▶ [YOUR TASK]: Take the lines below beginning at the line that has "rewrite decide_True by lia. eexists." and stopping after the line that has "Lemma strcat_None dst", and print them exactly as they are, with no other lines.

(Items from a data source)
Start of Block
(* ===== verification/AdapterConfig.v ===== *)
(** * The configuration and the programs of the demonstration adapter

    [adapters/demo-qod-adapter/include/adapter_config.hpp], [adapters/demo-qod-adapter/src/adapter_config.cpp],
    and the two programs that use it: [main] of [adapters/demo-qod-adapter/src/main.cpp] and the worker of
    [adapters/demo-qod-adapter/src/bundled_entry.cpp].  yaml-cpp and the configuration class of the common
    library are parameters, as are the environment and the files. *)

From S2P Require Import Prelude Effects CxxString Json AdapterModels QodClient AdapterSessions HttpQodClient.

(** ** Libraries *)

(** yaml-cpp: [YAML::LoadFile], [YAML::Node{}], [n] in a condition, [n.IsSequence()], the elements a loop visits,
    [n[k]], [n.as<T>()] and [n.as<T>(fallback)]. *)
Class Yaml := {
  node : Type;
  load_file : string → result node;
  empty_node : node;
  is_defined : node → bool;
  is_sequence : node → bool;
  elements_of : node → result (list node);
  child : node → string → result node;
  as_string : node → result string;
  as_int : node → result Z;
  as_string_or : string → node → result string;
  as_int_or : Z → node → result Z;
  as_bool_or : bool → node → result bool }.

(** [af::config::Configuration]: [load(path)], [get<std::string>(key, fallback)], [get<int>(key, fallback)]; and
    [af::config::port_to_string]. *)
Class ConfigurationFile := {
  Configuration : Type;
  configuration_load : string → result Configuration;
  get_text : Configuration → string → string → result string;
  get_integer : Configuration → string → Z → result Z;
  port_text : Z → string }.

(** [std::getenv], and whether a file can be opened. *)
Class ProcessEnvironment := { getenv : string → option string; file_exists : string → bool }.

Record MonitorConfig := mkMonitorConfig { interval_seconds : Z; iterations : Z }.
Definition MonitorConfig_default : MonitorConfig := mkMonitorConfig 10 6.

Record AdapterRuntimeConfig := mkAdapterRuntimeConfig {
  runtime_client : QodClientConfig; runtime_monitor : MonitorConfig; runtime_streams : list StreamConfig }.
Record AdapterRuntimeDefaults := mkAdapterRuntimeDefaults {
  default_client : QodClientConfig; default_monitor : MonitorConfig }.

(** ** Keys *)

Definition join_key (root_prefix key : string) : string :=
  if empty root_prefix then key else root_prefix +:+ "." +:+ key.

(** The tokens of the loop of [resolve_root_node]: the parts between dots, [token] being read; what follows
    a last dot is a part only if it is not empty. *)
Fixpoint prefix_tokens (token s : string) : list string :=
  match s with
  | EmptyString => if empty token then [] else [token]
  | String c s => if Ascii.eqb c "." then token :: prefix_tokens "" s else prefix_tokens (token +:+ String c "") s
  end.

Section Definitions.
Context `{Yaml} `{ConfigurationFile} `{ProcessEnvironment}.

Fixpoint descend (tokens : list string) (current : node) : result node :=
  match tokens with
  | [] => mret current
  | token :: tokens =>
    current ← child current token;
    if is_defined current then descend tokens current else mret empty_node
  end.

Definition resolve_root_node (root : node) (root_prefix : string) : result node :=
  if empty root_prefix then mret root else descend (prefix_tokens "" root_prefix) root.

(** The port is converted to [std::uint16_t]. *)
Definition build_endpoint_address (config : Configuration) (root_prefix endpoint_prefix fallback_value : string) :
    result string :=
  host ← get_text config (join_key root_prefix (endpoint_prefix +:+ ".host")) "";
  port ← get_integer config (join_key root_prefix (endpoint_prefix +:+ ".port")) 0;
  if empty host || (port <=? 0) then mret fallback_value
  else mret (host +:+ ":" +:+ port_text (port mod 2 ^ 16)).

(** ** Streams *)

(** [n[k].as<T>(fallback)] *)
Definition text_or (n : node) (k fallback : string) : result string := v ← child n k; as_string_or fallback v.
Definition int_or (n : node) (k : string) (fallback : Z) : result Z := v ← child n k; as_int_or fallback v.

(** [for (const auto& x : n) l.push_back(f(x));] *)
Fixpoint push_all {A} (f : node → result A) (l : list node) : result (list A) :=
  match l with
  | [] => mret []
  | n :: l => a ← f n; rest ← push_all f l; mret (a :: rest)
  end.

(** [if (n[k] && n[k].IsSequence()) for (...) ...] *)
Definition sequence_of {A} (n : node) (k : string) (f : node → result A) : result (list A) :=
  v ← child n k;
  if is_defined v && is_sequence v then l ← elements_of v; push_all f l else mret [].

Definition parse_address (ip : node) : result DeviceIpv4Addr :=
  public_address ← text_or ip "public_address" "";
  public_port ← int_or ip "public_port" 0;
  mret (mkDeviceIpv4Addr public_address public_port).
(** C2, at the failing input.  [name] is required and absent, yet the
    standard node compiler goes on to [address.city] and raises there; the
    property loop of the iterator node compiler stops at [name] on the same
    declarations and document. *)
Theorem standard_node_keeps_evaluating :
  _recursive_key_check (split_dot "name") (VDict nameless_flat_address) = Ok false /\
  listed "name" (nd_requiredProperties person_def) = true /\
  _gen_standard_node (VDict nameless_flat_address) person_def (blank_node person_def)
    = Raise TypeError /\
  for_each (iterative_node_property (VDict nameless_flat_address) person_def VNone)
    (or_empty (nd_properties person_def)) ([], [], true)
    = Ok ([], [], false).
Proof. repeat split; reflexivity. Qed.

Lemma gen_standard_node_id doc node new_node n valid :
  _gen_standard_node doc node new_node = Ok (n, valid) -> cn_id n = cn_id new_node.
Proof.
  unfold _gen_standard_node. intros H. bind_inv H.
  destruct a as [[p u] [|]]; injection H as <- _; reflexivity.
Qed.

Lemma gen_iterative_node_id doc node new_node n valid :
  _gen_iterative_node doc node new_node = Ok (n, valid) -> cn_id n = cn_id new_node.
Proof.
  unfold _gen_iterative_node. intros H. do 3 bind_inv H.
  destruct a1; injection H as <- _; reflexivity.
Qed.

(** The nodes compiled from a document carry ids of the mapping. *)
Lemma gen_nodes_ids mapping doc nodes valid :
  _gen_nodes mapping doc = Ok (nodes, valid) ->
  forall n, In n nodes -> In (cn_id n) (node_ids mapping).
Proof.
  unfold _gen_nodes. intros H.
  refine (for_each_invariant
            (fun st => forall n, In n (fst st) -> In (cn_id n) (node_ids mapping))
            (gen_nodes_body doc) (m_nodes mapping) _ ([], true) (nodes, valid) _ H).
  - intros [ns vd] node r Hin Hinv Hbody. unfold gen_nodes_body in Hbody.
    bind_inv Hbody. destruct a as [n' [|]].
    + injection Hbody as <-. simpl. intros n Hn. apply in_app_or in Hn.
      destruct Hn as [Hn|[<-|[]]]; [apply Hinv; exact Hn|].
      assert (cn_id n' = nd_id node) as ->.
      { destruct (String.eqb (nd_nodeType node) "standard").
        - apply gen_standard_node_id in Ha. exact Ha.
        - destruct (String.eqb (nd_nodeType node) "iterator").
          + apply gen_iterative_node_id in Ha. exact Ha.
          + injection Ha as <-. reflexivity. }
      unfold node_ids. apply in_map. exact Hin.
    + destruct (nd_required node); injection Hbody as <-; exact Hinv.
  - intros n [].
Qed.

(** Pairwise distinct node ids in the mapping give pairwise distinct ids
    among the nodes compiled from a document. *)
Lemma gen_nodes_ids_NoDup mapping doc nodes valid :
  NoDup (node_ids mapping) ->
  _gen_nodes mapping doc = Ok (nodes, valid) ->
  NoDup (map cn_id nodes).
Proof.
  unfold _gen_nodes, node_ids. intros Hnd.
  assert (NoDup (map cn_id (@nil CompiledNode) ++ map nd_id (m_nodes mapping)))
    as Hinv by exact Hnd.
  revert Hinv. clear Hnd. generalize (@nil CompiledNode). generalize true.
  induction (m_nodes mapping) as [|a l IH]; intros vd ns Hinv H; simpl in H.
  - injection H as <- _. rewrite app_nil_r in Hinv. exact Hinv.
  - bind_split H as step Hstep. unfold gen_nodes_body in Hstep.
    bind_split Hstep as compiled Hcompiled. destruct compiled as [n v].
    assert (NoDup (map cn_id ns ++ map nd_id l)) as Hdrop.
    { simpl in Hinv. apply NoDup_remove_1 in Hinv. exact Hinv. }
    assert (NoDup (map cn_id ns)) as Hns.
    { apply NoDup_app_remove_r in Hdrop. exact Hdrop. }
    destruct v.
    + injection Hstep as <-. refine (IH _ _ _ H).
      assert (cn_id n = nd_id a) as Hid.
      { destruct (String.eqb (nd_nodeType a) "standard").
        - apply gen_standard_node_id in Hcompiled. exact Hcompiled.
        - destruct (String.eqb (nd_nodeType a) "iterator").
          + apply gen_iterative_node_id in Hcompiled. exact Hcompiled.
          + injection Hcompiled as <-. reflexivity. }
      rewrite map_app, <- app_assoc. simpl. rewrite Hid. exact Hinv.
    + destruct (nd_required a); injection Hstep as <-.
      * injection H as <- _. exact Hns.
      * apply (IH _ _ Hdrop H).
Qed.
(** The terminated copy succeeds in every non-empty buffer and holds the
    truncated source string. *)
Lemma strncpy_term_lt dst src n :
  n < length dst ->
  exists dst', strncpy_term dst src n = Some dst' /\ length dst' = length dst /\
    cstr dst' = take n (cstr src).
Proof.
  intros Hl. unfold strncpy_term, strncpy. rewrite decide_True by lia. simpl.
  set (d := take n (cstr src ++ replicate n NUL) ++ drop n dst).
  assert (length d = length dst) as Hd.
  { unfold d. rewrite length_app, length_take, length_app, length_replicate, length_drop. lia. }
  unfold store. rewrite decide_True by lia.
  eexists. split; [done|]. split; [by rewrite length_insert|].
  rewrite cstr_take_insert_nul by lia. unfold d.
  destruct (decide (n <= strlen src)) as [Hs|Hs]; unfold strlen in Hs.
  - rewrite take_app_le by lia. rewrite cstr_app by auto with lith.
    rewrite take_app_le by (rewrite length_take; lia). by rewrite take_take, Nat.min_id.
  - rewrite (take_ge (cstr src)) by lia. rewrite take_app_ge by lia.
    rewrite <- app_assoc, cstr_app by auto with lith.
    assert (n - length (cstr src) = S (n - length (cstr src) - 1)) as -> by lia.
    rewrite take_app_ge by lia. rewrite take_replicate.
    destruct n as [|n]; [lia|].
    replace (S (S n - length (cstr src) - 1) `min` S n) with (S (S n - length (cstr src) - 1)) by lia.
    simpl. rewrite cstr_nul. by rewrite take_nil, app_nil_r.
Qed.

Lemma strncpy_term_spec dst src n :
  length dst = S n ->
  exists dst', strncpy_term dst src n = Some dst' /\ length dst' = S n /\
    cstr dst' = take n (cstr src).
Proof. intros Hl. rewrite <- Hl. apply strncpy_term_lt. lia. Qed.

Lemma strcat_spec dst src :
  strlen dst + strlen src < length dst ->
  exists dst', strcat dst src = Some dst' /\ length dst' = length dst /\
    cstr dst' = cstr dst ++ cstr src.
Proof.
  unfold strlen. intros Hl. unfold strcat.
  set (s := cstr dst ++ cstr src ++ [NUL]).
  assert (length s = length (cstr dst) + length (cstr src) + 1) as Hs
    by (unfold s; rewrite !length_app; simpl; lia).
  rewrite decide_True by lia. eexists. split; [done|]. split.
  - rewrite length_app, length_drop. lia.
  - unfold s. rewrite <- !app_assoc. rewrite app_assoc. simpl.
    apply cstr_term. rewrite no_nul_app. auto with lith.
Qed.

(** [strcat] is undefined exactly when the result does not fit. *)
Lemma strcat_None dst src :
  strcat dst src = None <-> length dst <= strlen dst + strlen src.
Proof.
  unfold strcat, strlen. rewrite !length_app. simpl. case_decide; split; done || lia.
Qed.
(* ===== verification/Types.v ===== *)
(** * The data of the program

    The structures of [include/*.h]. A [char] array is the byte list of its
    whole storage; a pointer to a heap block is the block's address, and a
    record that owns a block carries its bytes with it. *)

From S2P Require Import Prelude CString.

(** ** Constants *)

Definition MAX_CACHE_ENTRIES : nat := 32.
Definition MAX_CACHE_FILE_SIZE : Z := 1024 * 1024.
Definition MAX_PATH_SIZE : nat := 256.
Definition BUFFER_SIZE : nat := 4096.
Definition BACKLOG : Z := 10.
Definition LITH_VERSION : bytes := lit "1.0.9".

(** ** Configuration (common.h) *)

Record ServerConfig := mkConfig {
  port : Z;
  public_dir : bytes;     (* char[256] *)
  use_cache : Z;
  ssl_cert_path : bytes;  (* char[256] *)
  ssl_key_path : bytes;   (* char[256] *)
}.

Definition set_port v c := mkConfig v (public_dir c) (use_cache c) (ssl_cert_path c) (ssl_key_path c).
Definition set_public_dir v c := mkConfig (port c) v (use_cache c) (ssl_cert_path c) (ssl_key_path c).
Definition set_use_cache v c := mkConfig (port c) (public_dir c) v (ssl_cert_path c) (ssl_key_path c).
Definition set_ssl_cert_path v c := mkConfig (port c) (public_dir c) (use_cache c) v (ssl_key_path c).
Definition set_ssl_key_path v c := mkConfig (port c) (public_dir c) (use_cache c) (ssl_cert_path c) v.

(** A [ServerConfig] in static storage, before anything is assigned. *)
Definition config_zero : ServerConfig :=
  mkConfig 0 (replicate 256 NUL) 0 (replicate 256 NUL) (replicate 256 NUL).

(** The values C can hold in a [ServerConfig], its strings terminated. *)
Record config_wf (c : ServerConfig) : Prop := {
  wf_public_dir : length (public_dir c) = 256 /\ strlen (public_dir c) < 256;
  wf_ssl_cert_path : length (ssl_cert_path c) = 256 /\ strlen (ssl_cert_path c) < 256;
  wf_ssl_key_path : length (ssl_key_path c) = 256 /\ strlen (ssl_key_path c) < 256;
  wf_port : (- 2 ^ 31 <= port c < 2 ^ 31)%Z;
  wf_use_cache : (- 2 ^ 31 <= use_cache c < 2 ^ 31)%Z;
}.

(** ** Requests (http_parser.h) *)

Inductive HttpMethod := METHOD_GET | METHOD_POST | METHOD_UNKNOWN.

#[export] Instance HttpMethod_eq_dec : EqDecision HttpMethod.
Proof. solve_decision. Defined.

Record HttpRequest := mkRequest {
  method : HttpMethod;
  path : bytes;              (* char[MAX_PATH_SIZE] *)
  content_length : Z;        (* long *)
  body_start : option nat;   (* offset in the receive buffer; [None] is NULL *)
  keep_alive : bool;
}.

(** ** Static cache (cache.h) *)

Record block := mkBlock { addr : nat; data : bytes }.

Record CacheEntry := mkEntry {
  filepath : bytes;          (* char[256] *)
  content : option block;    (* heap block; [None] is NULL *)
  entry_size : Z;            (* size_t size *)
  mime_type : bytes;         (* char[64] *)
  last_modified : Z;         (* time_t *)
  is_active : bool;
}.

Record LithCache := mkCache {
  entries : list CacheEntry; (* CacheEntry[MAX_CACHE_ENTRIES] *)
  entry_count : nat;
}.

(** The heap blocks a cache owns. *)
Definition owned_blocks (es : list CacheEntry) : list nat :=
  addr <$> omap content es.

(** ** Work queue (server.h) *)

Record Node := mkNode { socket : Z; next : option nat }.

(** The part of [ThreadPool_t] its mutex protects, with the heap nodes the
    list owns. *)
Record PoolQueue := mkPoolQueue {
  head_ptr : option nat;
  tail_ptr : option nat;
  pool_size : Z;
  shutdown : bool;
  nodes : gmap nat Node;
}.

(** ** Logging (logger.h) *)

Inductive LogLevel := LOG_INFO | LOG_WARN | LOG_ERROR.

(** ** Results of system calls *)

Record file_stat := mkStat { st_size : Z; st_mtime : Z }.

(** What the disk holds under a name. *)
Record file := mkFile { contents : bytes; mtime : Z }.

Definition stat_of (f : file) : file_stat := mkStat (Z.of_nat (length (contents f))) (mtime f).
End of Block
▶ [RESPONSE]:
  rewrite decide_True by lia. eexists. split; [done|]. split.
  - rewrite length_app, length_drop. lia.
  - unfold s. rewrite <- !app_assoc. rewrite app_assoc. simpl.
    apply cstr_term. rewrite no_nul_app. auto with lith.
Qed.

(** [strcat] is undefined exactly when the result does not fit. *)
Lemma strcat_None dst src :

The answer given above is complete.